Cohen was part of a 300-soldier contingent sent to Japan, where he became an eyewitness to the signing of the official Japanese surrender aboard the USS Missouri on Sept. 2, 1945.

“I was right next to it,” said Cohen. “From the time the sun went up until it went down, there were planes flying overhead. Every naval ship was there with their guns pointed at Tokyo.”

With the war officially over, Cohen was given various duties over the next two months before being assigned to guard inmates in the Yokohama prison, where many Japanese war leaders were being held.

“The first day I was there,” Cohen said, “this big fat slob, this ugly man who weighed about 350 pounds and was about six-foot-six came sidling over to me. He showed me his mess kit, and I told him to go back and do it over again. He bowed to me and went back and did it over again. He came back and I told him the same — I don’t know why.”

Cohen said the prisoner spoke “enough English” to understand the commands. Curious about the German man, he asked another soldier if he knew who he was.

“He said to me, ‘That’s Col. Meisinger, the Butcher of Warsaw,’” said Cohen, as he watched Meisinger ask another soldier about the American soldier who had been so tough on him.

“When he was told, ‘His name is Cohen,’ he shrunk about four inches,” said Cohen with a smile on his face. “When he heard I was a Jew, you should have seen his face. From that time on, every time he saw me he bowed. He actually shrunk.” 

One of Cohen’s fondest memories was helping himself to some of the 20 boxes of high-end cigars Meisinger had in his quarters, courtesy of a final shipment from the Third Reich.

“I just chased him out and smoked them,” said Cohen. “He was afraid of me.”

About 10 days after that initial encounter, the International Red Cross visited the prison. Meisinger filed a complaint against Cohen for denying him his sleeping pills.

“I responded to the Red Cross that he had been saving those pills to commit suicide, and they dropped the case against me.” According to Cohen, Meisinger had threatened to commit suicide because Cohen “kept taunting him that the Russians were coming for him because he had been in Poland and the Russians were in charge of Poland.” The Russians were known for their brutality against captured Nazis.

Among the other prisoners the Jersey City native guarded were the Japanese admiral who had planned the surprise attack on Pearl Harbor and the military leader who oversaw the 1942 Bataan death march. Some 75,000 Filipino and American troops were forced to make an arduous 65-mile trek to prison camps, with thousands dying in the intense heat along the way.
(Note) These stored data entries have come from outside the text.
(** Every text [format_duration] writes is one graphic word. *)
Lemma pretty_Z_graphic (z : Z) : Str.all_chars is_graphic (pretty z) = true ∧ pretty z ≠ "".
Proof.
  assert (∀ n : N, Str.all_chars is_graphic (pretty n) = true) as Hn.
  { intros n. unfold pretty, pretty_N. case_decide; [done|]. apply pretty_go_chars; [|done].
    intros y Hy. destruct (pretty_N_char_digit y Hy) as [_ Hc]. unfold is_graphic.
    rewrite Hc, andb_true_iff, !N.leb_le. lia. }
  destruct z as [|p|p]; [done|..].
  - exact (conj (Hn (Npos p)) (pretty_N_nonempty (Npos p))).
  - split; [|done]. apply (Hn (Npos p)).
Qed.

Lemma take_last_byte t c :
  Str.take_bytes (String.length (t +:+ String c "") - 1) (t +:+ String c "") = t ∧
  last_byte (t +:+ String c "") = String c "".
Proof.
  unfold last_byte. rewrite str_length_app. cbn [String.length].
  replace (String.length t + 1 - 1)%nat with (String.length t) by lia.
  induction t as [|a t [IH1 IH2]]; [done|]. rewrite app_cons. cbn [String.length Str.take_bytes Str.drop_bytes].
  by rewrite IH1, IH2.
Qed.

Section duration_laws.
Context `{ChronoLaws}.

(** Reading a printed number with a unit. *)
Lemma parse_duration_unit n (c : ascii) unit :
  (c = "s"%char ∧ unit = 1) ∨ (c = "m"%char ∧ unit = 60) ∨ (c = "h"%char ∧ unit = 3600) ∨
    (c = "d"%char ∧ unit = 86400) →
  Z.abs (n * unit) ≤ 9223372036854775 → parse_duration (pretty n +:+ String c "") = Ok (secs (n * unit)).
Proof.
  intros Hc Hn. destruct (pretty_Z_graphic n) as [Hg Hne].
  assert (is_graphic c = true ∧ (128 <=? Str.code c)%N = false) as [Hcg Hcc] by (destruct_or!; destruct_and!; by subst).
  unfold parse_duration. rewrite trim_graphic by (rewrite all_chars_app, Hg; cbn; by rewrite Hcg).
  destruct (take_last_byte (pretty n) c) as [-> ->].
  unfold Str.is_empty. rewrite bool_decide_eq_false_2 by (destruct (pretty n); by rewrite ?app_cons).
  cbn [Str.all_chars]. rewrite Hcc. cbn [andb].
  rewrite parse_i64_pretty by (unfold i64_min, i64_max; destruct_or!; lia).
  destruct (td_units_total n unit Hn) as [d Hd]. pose proof (td_units_value _ _ _ Hd) as ->.
  destruct_or!; destruct_and!; subst; unfold or_panic; by rewrite ?bool_decide_eq_true_2, ?Hd by done.
Qed.

(** A duration printed for the health report is read back by [parse_duration] to
    the same whole number of seconds, negative ones included. *)
Lemma duration_roundtrip n :
  Z.abs n ≤ 9223372036854775 → parse_duration (format_duration (secs n)) = Ok (secs n).
Proof.
  intros Hn. assert (Z.quot (secs n) 1000000000 = n) as Hs by (apply Z.quot_mul; lia).
  unfold format_duration. rewrite Hs.
  assert (∀ u, 0 < u → (u <=? n) && (Z.rem n u =? 0) = true → Z.quot n u * u = n) as Hq.
  { intros u Hu [Hle%Z.leb_le Hr%Z.eqb_eq]%andb_true_iff. pose proof (Z.quot_rem n u ltac:(lia)). lia. }
  destruct ((86400 <=? n) && _) eqn:H1; [|destruct ((3600 <=? n) && _) eqn:H2; [|destruct ((60 <=? n) && _) eqn:H3]].
  - rewrite (parse_duration_unit _ "d" 86400); [by rewrite Hq|tauto|by rewrite Hq].
  - rewrite (parse_duration_unit _ "h" 3600); [by rewrite Hq|tauto|by rewrite Hq].
  - rewrite (parse_duration_unit _ "m" 60); [by rewrite Hq|tauto|by rewrite Hq].
  - rewrite (parse_duration_unit _ "s" 1); [by rewrite Z.mul_1_r|tauto|lia].
Qed.
End duration_laws.

(* ------------------------------------------------------------------ *)
(** ** Rotation *)

Section rotation.
Context `{SigningCryptoLaws} `{ChronoLaws} {D : Type} `{!DataStore.DataStore D}.

(** A key state holds the private key, the identifier and the published entry of
    one document. *)
Definition key_state_ok (st : EphemeralKeyState) : Prop :=
  ∃ der pub, from_pkcs8 der = Ok pub ∧ from_ec_pem (pkcs8_to_pem der) = Ok (ek_encoding_key st) ∧
    ek_header st = header_of pub ∧ ek_jwk st = jwk_of pub ∧ ek_key_id st = kid_of pub.

(** The cached key set is the one of the current keys, built at some instant. *)
Record manager_ok (m : KmsDelegatedKeyManager) : Prop := {
  mo_active : key_state_ok (active_key m);
  mo_previous : Forall key_state_ok (previous_keys m);
  mo_cached : ∃ t, cached_jwks m = build_jwks t (active_key m) (previous_keys m)
}.

Lemma generate_ok kms doc now overlap st :
  generate_ephemeral_key kms doc now overlap = Ok st →
  key_state_ok st ∧ ek_created_at st = now ∧ ek_expires_at st = now + overlap.
Proof.
  unfold generate_ephemeral_key. intros (der & Hd & Hst)%bind_Ok. apply bind_Ok in Hst as (pub & Hp & Hst).
  apply bind_Ok in Hst as (_ & _ & Hst). apply bind_Ok in Hst as (_ & _ & Hst).
  apply bind_Ok in Hst as (k & Hk & Hst). apply bind_Ok in Hst as (e & He & [= <-]).
  apply map_err_Ok in Hp, Hk. apply ok_or_Ok, dt_add_value in He as ->. split; [|done]. by exists der, pub.
Qed.

Lemma record_ok doc record st :
  record_to_ephemeral_key doc record = Ok st → key_state_ok st.
Proof.
  unfold record_to_ephemeral_key. intros (c & _ & Hst)%bind_Ok. apply bind_Ok in Hst as (x & _ & Hst).
  apply bind_Ok in Hst as (der & Hd & Hst). apply bind_Ok in Hst as (pub & Hp & Hst).
  apply bind_Ok in Hst as (_ & _ & Hst). apply bind_Ok in Hst as (k & Hk & [= <-]).
  apply map_err_Ok in Hp, Hk. by exists der, pub.
Qed.

Lemma load_states_ok docs i records states :
  load_states docs i records = Ok states → Forall key_state_ok states.
Proof.
  revert i states. induction records as [|r records IH]; intros i states; cbn; [by intros [= <-]|].
  destruct (record_to_ephemeral_key (docs i) r) as [st|[e|]] eqn:Hr; [|apply IH|done].
  intros (sts & Hs & [= <-])%bind_Ok. constructor; [by eapply record_ok|by eapply IH].
Qed.

Lemma insert_newest_perm x l : insert_newest x l ≡ₚ x :: l.
Proof.
  induction l as [|y l IH]; [done|]. cbn. destruct (_ <=? _); [done|]. rewrite IH. apply Permutation_swap.
Qed.
(* ------------------------------------------------------------------ *)
(** ** Properties *)

Section props.
Context (url_parse_error : string → option string).

(** Validation makes the [unwrap] of the Redis section safe. *)
Lemma cache_never_panics c : Config.config_valid url_parse_error c → is_ok (cache c) = true.
Proof.
  intros Hv. unfold cache. destruct (Config.cache_backend (Config.cache c)) eqn:Hb; [done|].
  destruct (Config.cv_redis _ _ Hv Hb) as [r ->]. done.
Qed.

(** With a validated configuration the factory finds the section of its backend: it
    fails only when a store cannot be initialised or the feature is missing. *)
Lemma factory_sections_present {L F} (local_new : string → result DataStore.DataStoreError L) firestore_new gcp c d e :
  Config.config_valid url_parse_error c → Config.datastore c = Some d →
  build_datastore (F := F) local_new firestore_new gcp d = Err e →
  (∃ path e', local_new path = Err e') ∨ (∃ fc e', firestore_new fc = Err e') ∨
  (Config.ds_backend d = Config.Firestore ∧ gcp = false).
Proof.
  intros Hv Hd. pose proof (Config.cv_datastore _ _ Hv d Hd) as Hok. unfold Config.datastore_ok in Hok. unfold build_datastore.
  destruct (Config.ds_backend d) eqn:Hb.
  - destruct (Config.ds_dynamodb d) as [x|]; cbn; [done|naive_solver].
  - unfold build_firestore_datastore. destruct gcp; [|naive_solver].
    destruct (Config.ds_firestore d) as [x|]; cbn; [|naive_solver]. destruct (firestore_new x) eqn:Hf; cbn; naive_solver.
  - cbn. destruct (local_new _) eqn:Hl; cbn; naive_solver.
Qed.

Context `{JwtVerify}.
Also in Yokohama was Iva Toguri D’Aquino, suspected of being one of several English-speaking Japanese female broadcasters collectively known as “Tokyo Rose,” whose on-air harangues were intended to demoralize American troops. D’Aquino, who was born in the United States, was convicted of treason and served six years in prison. She was later pardoned by President Gerald Ford.

“I admired the Japanese,” said Cohen. “They did wrong and they knew they were going to die and they died like gentlemen. But Meisinger, he was nothing but a toad, a yellow coward.”

After the war, Cohen settled in New Brunswick and then Highland Park. He started a hospital service and sales company, which he eventually sold to Sylvania, for which he then worked until his retirement.

He held leadership positions in the temple, including serving as vice president for 14 years before becoming a trustee. Cohen and his wife, Freda, now live at the Parker at Stonegate Assisted Living Residence in Highland Park. They have one daughter living in Michigan.